DATA SHOWN:
[Start of section]

(** X7: the string form tells 9-bit flag sets apart: two flag sets with
    the same string have the same packed integer. *)
Theorem str_determines_the_flags (x y : TcpControlBits) :
  0 <= flags x < 512 -> 0 <= flags y < 512 ->
  TcpControlBits.__str__ x = TcpControlBits.__str__ y ->
  flags x = flags y.
Proof.
  intros Hx Hy Hs.
  assert (Hall :
            let strs := map (fun n => TcpControlBits.__str__
                                        (mkTcpControlBits (Z.of_nat n)))
                            (seq 0 512) in
            forallb (fun i =>
              forallb (fun j =>
                implb (String.eqb (nth i strs EmptyString) (nth j strs EmptyString))
                      (i =? j)%nat)
                (seq 0 512))
              (seq 0 512) = true) by (vm_compute; reflexivity).
  cbv zeta in Hall. rewrite forallb_forall in Hall.
  specialize (Hall (Z.to_nat (flags x))).
  rewrite forallb_forall in Hall by idtac.
  assert (Hix : In (Z.to_nat (flags x)) (seq 0 512)) by (apply in_seq; lia).
  assert (Hiy : In (Z.to_nat (flags y)) (seq 0 512)) by (apply in_seq; lia).
  specialize (Hall Hix (Z.to_nat (flags y)) Hiy).
  set (f := fun n => TcpControlBits.__str__ (mkTcpControlBits (Z.of_nat n))) in *.
  assert (Hnth : forall n, (n < 512)%nat ->
                           nth n (map f (seq 0 512)) EmptyString = f n).
  { intros n Hn. rewrite (nth_indep _ EmptyString (f 0%nat))
      by (rewrite length_map, length_seq; lia).
    rewrite map_nth, seq_nth by lia. reflexivity. }
  rewrite (Hnth (Z.to_nat (flags x))), (Hnth (Z.to_nat (flags y))) in Hall by lia.
  unfold f in Hall. rewrite !Z2Nat.id in Hall by lia.
  destruct x as [fx], y as [fy]. cbn [flags] in *.
  rewrite Hs, String.eqb_refl in Hall. cbn [implb] in Hall.
  apply Nat.eqb_eq in Hall. lia.
Qed.

Lemma str_determines_the_flags_witness :
  flags (TcpControlBits.from_int 18) = flags (mkTcpControlBits 18).
Proof.
  refine (str_determines_the_flags (TcpControlBits.from_int 18)
            (mkTcpControlBits 18) _ _ eq_refl);
    vm_compute; split; discriminate || reflexivity.
Defined.

(** ** Parsing: edge behaviour and invariants *)

(** X8: an input of fewer than 20 bytes, the empty input included, is
    refused by both implementations with the error of [struct.unpack],
    before any field is looked at. *)
Theorem from_bytes_short_input (packet_bytes : list byte) :
  (length packet_bytes < 20)%nat ->
  LayersTcp.from_bytes packet_bytes = Raise StructError /\
  LayersTransportTcp.from_bytes packet_bytes = Raise StructError.
Proof.
  intros H.
  split; [|rewrite from_bytes_same]; apply from_bytes_truncated; exact H.
Qed.

Lemma from_bytes_short_input_witness :
  LayersTcp.from_bytes [] = Raise StructError /\
  LayersTransportTcp.from_bytes [] = Raise StructError.
Proof. apply (from_bytes_short_input []). cbn. lia. Defined.

(** X9: the checksum field is not read: whatever stands in bytes 16 and
    17 of the input, [from_bytes] gives the same result, a packet or an
    error. *)
Theorem from_bytes_ignores_checksum (packet_bytes : list byte) (c0 c1 : byte) :
  LayersTcp.from_bytes (replace_nth (replace_nth packet_bytes 16 c0) 17 c1)
  = LayersTcp.from_bytes packet_bytes /\
  LayersTransportTcp.from_bytes
    (replace_nth (replace_nth packet_bytes 16 c0) 17 c1)
  = LayersTransportTcp.from_bytes packet_bytes.
Proof.
  assert (H : LayersTcp.from_bytes
                (replace_nth (replace_nth packet_bytes 16 c0) 17 c1)
              = LayersTcp.from_bytes packet_bytes).
  { destruct (Nat.ltb_spec (length packet_bytes) 20) as [Hlt|Hge].
    - rewrite !from_bytes_truncated; [reflexivity | exact Hlt |].
      rewrite !replace_nth_length. exact Hlt.
    - do 20 (destruct packet_bytes as [|? packet_bytes]; [simpl in Hge; lia|]).
      cbn [replace_nth]. rewrite !from_bytes_header. reflexivity. }
  split; [exact H|]. rewrite !from_bytes_same. exact H.
Qed.

Lemma be_value_range (bs : list byte) :
  0 <= be_value bs < 256 ^ Z.of_nat (length bs).
Proof.
  induction bs as [|b bs IH] using rev_ind.
  - cbn. lia.
  - rewrite be_value_app, length_app. cbn [fold_left length].
    replace (Z.of_nat (length bs + 1)) with (Z.of_nat (length bs) + 1) by lia.
    rewrite Z.pow_add_r by lia. change (256 ^ 1) with 256.
    pose proof (byte_to_Z_range b). lia.
Qed.

Lemma reserved_bits_zero (field : Z) :
  Z.land (Z.shiftr field 9) 7 = 0 -> reserved_bit_set field = false.
Proof.
  intros E. unfold reserved_bit_set.
  assert (Hb : forall i, 0 <= i < 3 -> Z.testbit field (i + 9) = false).
  { intros i Hi.
    assert (Ht : Z.testbit (Z.land (Z.shiftr field 9) 7) i = false)
      by (rewrite E; apply Z.bits_0).
    rewrite Z.land_spec, Z.shiftr_spec in Ht by lia.
    assert (H7 : Z.testbit 7 i = true).
    { assert (i = 0 \/ i = 1 \/ i = 2) as [-> | [-> | ->]] by lia; reflexivity. }
    rewrite H7, andb_true_r in Ht. exact Ht. }
  pose proof (Hb 0 ltac:(lia)) as H9.
  pose proof (Hb 1 ltac:(lia)) as H10.
  pose proof (Hb 2 ltac:(lia)) as H11.
  change (0 + 9) with 9 in H9. change (1 + 9) with 10 in H10.
  change (2 + 9) with 11 in H11.
  rewrite H9, H10, H11. reflexivity.
Qed.

(** What a successful parse of an input with its 20 header bytes says. *)
Lemma from_bytes_ok_inv
      (b0 b1 b2 b3 b4 b5 b6 b7 b8 b9 b10 b11 b12 b13 b14 b15 b16 b17 b18 b19 : byte)
      (rest : list byte) (p : TcpPacket) :
  LayersTcp.from_bytes
    (b0 :: b1 :: b2 :: b3 :: b4 :: b5 :: b6 :: b7 :: b8 :: b9 :: b10 :: b11
        :: b12 :: b13 :: b14 :: b15 :: b16 :: b17 :: b18 :: b19 :: rest)
  = Ok p ->
  let field := be_value [b12; b13] in
  let options_len := (Z.shiftr field 12 - 5) * 4 in
  Z.land (Z.shiftr field 9) 7 = 0 /\
  TcpOptions.from_bytes (slice_to rest options_len) = Ok (__options p) /\
  p = mkTcpPacket (be_value [b0; b1]) (be_value [b2; b3])
        (be_value [b4; b5; b6; b7]) (be_value [b8; b9; b10; b11])
        (TcpControlBits.from_int (Z.land field 511))
        (be_value [b14; b15]) (be_value [b18; b19])
        (__options p) (slice_from rest options_len) NoLayer NoLayer.
Proof.
  rewrite from_bytes_header. cbv zeta.
  destruct (Z.eqb_spec (Z.land (Z.shiftr (be_value [b12; b13]) 9) 7) 0) as [E|E];
    cbn [negb]; [|discriminate].
  intros H. apply bind_ok_inv in H. destruct H as [options [Hopt H]].
  rewrite init_ok_iff in H.
  destruct (_ && _); [|discriminate H].
  apply ok_inj in H. subst p. cbn [__options]. auto.
Qed.

(** X10: every packet that [from_bytes] returns comes from an input of
    at least 20 bytes whose reserved bits are zero; its ports, window
    size and urgent pointer are 16-bit values, its sequence and
    acknowledgment numbers 32-bit values, its flags a 9-bit set, and its
    links to the neighbouring layers are unset. *)
Theorem from_bytes_result_is_well_formed (packet_bytes : list byte)
        (p : TcpPacket) :
  LayersTcp.from_bytes packet_bytes = Ok p ->
  (20 <= length packet_bytes)%nat /\
  (exists field, offset_flags_field packet_bytes = Some field /\
                 reserved_bit_set field = false) /\
  0 <= __source_port p <= 65535 /\
  0 <= __dest_port p <= 65535 /\
  0 <= __sequence_number p <= 4294967295 /\
  0 <= __ack_number p <= 4294967295 /\
  0 <= flags (__flags p) <= 511 /\
  0 <= __win_size p <= 65535 /\
  0 <= __urg_pointer p <= 65535 /\
  underlying_packet p = NoLayer /\
  upper_layer p = NoLayer.
Proof.
  intros H.
  destruct (Nat.ltb_spec (length packet_bytes) 20) as [Hlt|Hge].
  { rewrite from_bytes_truncated in H by exact Hlt. discriminate H. }
  split; [exact Hge|].
  do 20 (destruct packet_bytes as [|? packet_bytes]; [simpl in Hge; lia|]).
  apply from_bytes_ok_inv in H. cbv zeta in H. destruct H as (Hres & _ & Hp).
  split.
  { eexists. split; [reflexivity|]. apply reserved_bits_zero. exact Hres. }
  rewrite Hp. cbn [__source_port __dest_port __sequence_number __ack_number
                   __flags __win_size __urg_pointer underlying_packet upper_layer].
  rewrite from_int_eq. cbn [flags].
  match goal with
  | |- context [Z.land (Z.land ?f 511) 511] =>
      pose proof (land_511_range (Z.land f 511))
  end.
  repeat match goal with
         | |- context [be_value ?l] =>
             lazymatch goal with
             | _ : 0 <= be_value l < _ |- _ => fail
             | _ => pose proof (be_value_range l)
             end
         end.
  cbn [length] in *.
  change (256 ^ Z.of_nat 2) with 65536 in *.
  change (256 ^ Z.of_nat 4) with 4294967296 in *.
  repeat split; try lia; try reflexivity.
Qed.
(** C6, amended: when the lookup of the name succeeds and finds a Policy, a
    read whose non-empty context string does not decode as standard base64
    is answered by the error response "failed to base64-decode context"
    together with [ErrInvalidRequest]; the lookup is the only call that
    reaches the policy store ([p.Map] is not called, so nothing is derived
    and the Policy is not touched), and the world is the one the lookup
    left, after the release of its lock. *)
Theorem malformed_context_rejected
    {W : Type} (env : Env W) (w w' : W) (decode : string → option bytes)
    (req : Request) (d : FieldData) (name contextRaw : string) (p : Policy)
    (lock : option RWMutex) :
  Get d "name" = Some (VString name) →
  Get d "context" = Some (VString contextRaw) →
  contextRaw ≠ "" →
  decode contextRaw = None →
  env (GetPolicyShared (Storage_ req) name) w = ((Some p, lock, None), w') →
  let r := run env (pathPolicyRead decode req d) w in
  outcome r =
    Returned (Some (ErrorResponse "failed to base64-decode context"),
              Some ErrInvalidRequest)
  ∧ filter is_store_call (trace r) =
      [Ev (GetPolicyShared (Storage_ req) name) (Some p, lock, None)]
  ∧ final r =
      match lock with
      | Some l => (env (RUnlock l) w').2
      | None => w'
      end.
Proof.
  intros Hname Hcontext Hne Hdecode Hlookup r. subst r.
  read_lookup Hname Hlookup. rewrite Hcontext.
  destruct contextRaw as [ | c s ]; [ done | ].
  cbn [mbind Prog_bind bind String.length Nat.eqb]. rewrite Hdecode.
  destruct lock as [l | ]; simpl.
  - destruct (env (RUnlock l) w') as [[] w'']. simpl. done.
  - done.
Qed.

Lemma malformed_context_rejected_witness :
  let w := final (run lockmanager.env
                    (pathPolicyWrite request0 (fieldData orders_key))
                    lockmanager.empty) in
  let d := fieldData (<["context" := VString "!!!"]> orders_key) in
  let r := run lockmanager.env (pathPolicyRead base64.DecodeString request0 d)
             w in
  outcome r =
    Returned (Some (ErrorResponse "failed to base64-decode context"),
              Some ErrInvalidRequest)
  ∧ List.length (filter is_store_call (trace r)) = 1
  ∧ lockmanager.stored (final r) = lockmanager.stored w.
Proof.
  intros w d r.
  destruct (malformed_context_rejected lockmanager.env w
              (lockmanager.rlock "orders-key" w)
              base64.DecodeString request0 d "orders-key" "!!!"
              (lockmanager.new_policy
                 {| Storage := StorageView 0; Name := "orders-key";
                    KeyType_ := KeyType_AES256_GCM96; Derived := true;
                    Convergent := true; Exportable := false |} 0)
              (Some (MutexOf "orders-key")))
    as (Ho & Ht & Hf).
  - vm_compute; reflexivity.
  - vm_compute; reflexivity.
  - discriminate.
  - vm_compute; reflexivity.
  - vm_compute; reflexivity.
  - fold r in Ho, Ht, Hf. split; [ exact Ho | ]. split.
    + rewrite Ht. reflexivity.
    + rewrite Hf. reflexivity.
Defined.

(** C7: list-names makes one call, the storage collaborator's listing of
    the prefix "policy/", and none to the lock manager; a failure of the
    listing is returned as the error, and otherwise the response carries
    exactly the names listed.  Two worlds in which the storage lists the
    same names give the same result. *)
Theorem list_names_from_storage
    {W : Type} (env : Env W) (w : W) (req : Request) (d : FieldData) :
  let listing := Storage_List (Storage_ req) "policy/" in
  let r := run env (pathKeysList req d) w in
  trace r = [Ev listing (env listing w).1]
  ∧ final r = (env listing w).2
  ∧ match (env listing w).1 with
    | (entries, Some e) => outcome r = Returned (None, Some e)
    | (entries, None) =>
        outcome r = Returned (Some (ListResponse entries), None)
        ∧ response_keys (ListResponse entries) = entries
    end
  ∧ ∀ w2 : W,
      (env listing w2).1 = (env listing w).1 →
      outcome (run env (pathKeysList req d) w2) = outcome r.
Proof.
  intros listing r. subst r. unfold pathKeysList.
  cbn [mbind Prog_bind bind call run]. fold listing.
  assert (∀ v : W,
            outcome
              (let '(x, v') := env listing v in
               let r := run env (let '(entries, err) := x in
                                 match err with
                                 | Some e => Ret (None, Some e)
                                 | None =>
                                     Ret (Some (ListResponse entries), None)
                                 end) v' in
               {| outcome := outcome r; trace := Ev listing x :: trace r;
                  final := final r |})
            = match (env listing v).1 with
              | (entries, Some e) => Returned (None, Some e)
              | (entries, None) => Returned (Some (ListResponse entries), None)
              end) as Hout.
  { intros v. destruct (env listing v) as [[entries [e | ]] v']; reflexivity. }
  split; [ | split; [ | split ] ].
  - destruct (env listing w) as [[entries [e | ]] v']; reflexivity.
  - destruct (env listing w) as [[entries [e | ]] v']; reflexivity.
  - rewrite Hout.
    destruct (env listing w) as [[entries [e | ]] v']; simpl; [ done | ].
    split; [ done | ].
    unfold response_keys, ListResponse; simpl.
    destruct entries; [ done | ]. by rewrite lookup_singleton_eq.
  - intros w2 Heq. rewrite !Hout, Heq. reflexivity.
Qed.

Lemma list_names_from_storage_witness :
  let w := final (run lockmanager.env
                    (pathPolicyWrite request0 (fieldData orders_key))
                    lockmanager.empty) in
  let cold_cache :=
    {| lockmanager.stored := lockmanager.stored w;
       lockmanager.cache := delete "orders-key" (lockmanager.cache w);
       lockmanager.readers := lockmanager.readers w;
       lockmanager.storage_failure := None;
       lockmanager.clock := lockmanager.clock w |} in
  let r := run lockmanager.env (pathKeysList request0 (fieldData ∅))
             cold_cache in
  outcome r = Returned (Some (ListResponse ["orders-key"]), None)
  ∧ List.length (trace r) = 1.
Proof.
  intros w cold_cache r.
  destruct (list_names_from_storage lockmanager.env cold_cache request0
              (fieldData ∅)) as (Ht & _ & Ho & Hs).
  split.
  - apply (Hs cold_cache). reflexivity.
  - fold r in Ht. rewrite Ht. reflexivity.
Defined.

(** Reading a field makes no call: it yields a value or panics. *)
Lemma get_string_pure (d : FieldData) (k : string) :
  (∃ s, get_string d k = Ret s) ∨ (∃ msg, get_string d k = Panic msg).
Proof.
  unfold get_string. destruct (Get d k) as [[ | | | ] | ]; eauto.
Qed.

Lemma get_bool_pure (d : FieldData) (k : string) :
  (∃ b, get_bool d k = Ret b) ∨ (∃ msg, get_bool d k = Panic msg).
Proof.
  unfold get_bool. destruct (Get d k) as [[ | | | ] | ]; eauto.
Qed.

(** A trace that hands out no lock and releases none. *)
Ltac no_lock := split_and!; [ reflexivity | reflexivity | simpl; lia ].

Ltac read_string d k :=
  destruct (get_string_pure d k) as [[? ->] | [? ->]];
  cbn [mbind Prog_bind bind run trace]; [ | no_lock ].

Ltac read_bool d k :=
  destruct (get_bool_pure d k) as [[? ->] | [? ->]];
  cbn [mbind Prog_bind bind run trace]; [ | no_lock ].

(** A trace that is the hand-out of a lock, possibly, and then its
    release. *)
Ltac lock_then_unlock :=
  cbn [run trace held_after released_by acquired_by ev_call ev_ans omap
       list_omap release mbind option_bind];
  try rewrite decide_True by reflexivity;
  no_lock.
(** C5 (as the code does it): [get_all_cases] concatenates the cases of the
    providers in the order the providers are given and filters last, keeping
    that order; inside one module or class provider the cases are the values
    of [cases_dct] taken by ascending key, where the [i]-th of the [t] cases
    of a nested case class is stored at the key [class line + i / t]. *)
Theorem collection_order :
  (forall is_case_class is_case_function sys_modules CASE_PREFIX_FUN matches_tag_query
          target cases prefix w r w',
     get_all_cases is_case_class is_case_function sys_modules CASE_PREFIX_FUN matches_tag_query
                   target cases prefix w = (Ok r, w') ->
     exists ls,
       Forall2 (fun c l => exists w1 w2,
                  collect_provider is_case_class is_case_function sys_modules CASE_PREFIX_FUN
                                   target prefix c w1 = (Ok l, w2)) cases ls /\
       r = filter matches_tag_query (List.concat ls)) /\
  (forall is_case_class is_case_function extract_nested module cls_opt prefix ms w r w',
     match module, cls_opt with
     | Some md, None => ms = filter (of_interest_module md) (mod_members md)
     | None, Some c => ms = cls_members c
     | _, _ => False
     end ->
     _extract_cases_from_module_or_class is_case_class is_case_function extract_nested
                                         module cls_opt prefix w = (Ok r, w') ->
     exists d, scan_members is_case_class is_case_function extract_nested cls_opt prefix ms [] w
                 = (Ok d, w') /\
               Sorted Qle (sorted_keys d) /\ sorted_cases d = Ok r) /\
  (forall is_case_class is_case_function extract_nested cls_opt prefix dct m_name c' w cases w',
     is_case_class c' true = true ->
     extract_nested c' w = (Ok cases, w') ->
     exists d', extract_member is_case_class is_case_function extract_nested cls_opt prefix dct
                               (m_name, MClass c') w = (Ok d', w') /\
       forall i x, nth_error cases i = Some x ->
         dict_getitem d' (gen_line_nb (cls_line c') i (List.length cases)) = Ok x).
Proof.
  split; [|split].
  - intros icc icf sys pfx mtq target cases prefix w r w' H.
    unfold get_all_cases, M_bind in H.
    destruct (collect_all icc icf sys pfx target prefix cases [] w) as [[fs|e] w1] eqn:Ec;
      [|discriminate].
    injection H as <- <-.
    destruct (collect_all_concat _ _ _ _ _ _ _ _ _ _ _ Ec) as [ls [Hls Hfs]].
    exists ls. split; [exact Hls|]. rewrite Hfs. reflexivity.
  - exact extract_container_sorted.
  - intros icc icf rec cls_opt prefix dct m_name c' w cases w' Hcc Hrec.
    simpl. rewrite Hcc. unfold M_bind. rewrite Hrec.
    eexists. split; [reflexivity|].
    intros i x Hi.
    apply (add_nested_cases_get cases dct (cls_line c') (List.length cases) 0 i x).
    + destruct cases; [destruct i; discriminate|simpl; lia].
    + exact Hi.
Qed.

[End of section]

EXERCISE DIRECTIONS: The lines above that hold the word "specialize" are the ones to copy.

ANSWER FOR THIS EXERCISE:
  specialize (Hall (Z.to_nat (flags x))).
  specialize (Hall Hix (Z.to_nat (flags y)) Hiy).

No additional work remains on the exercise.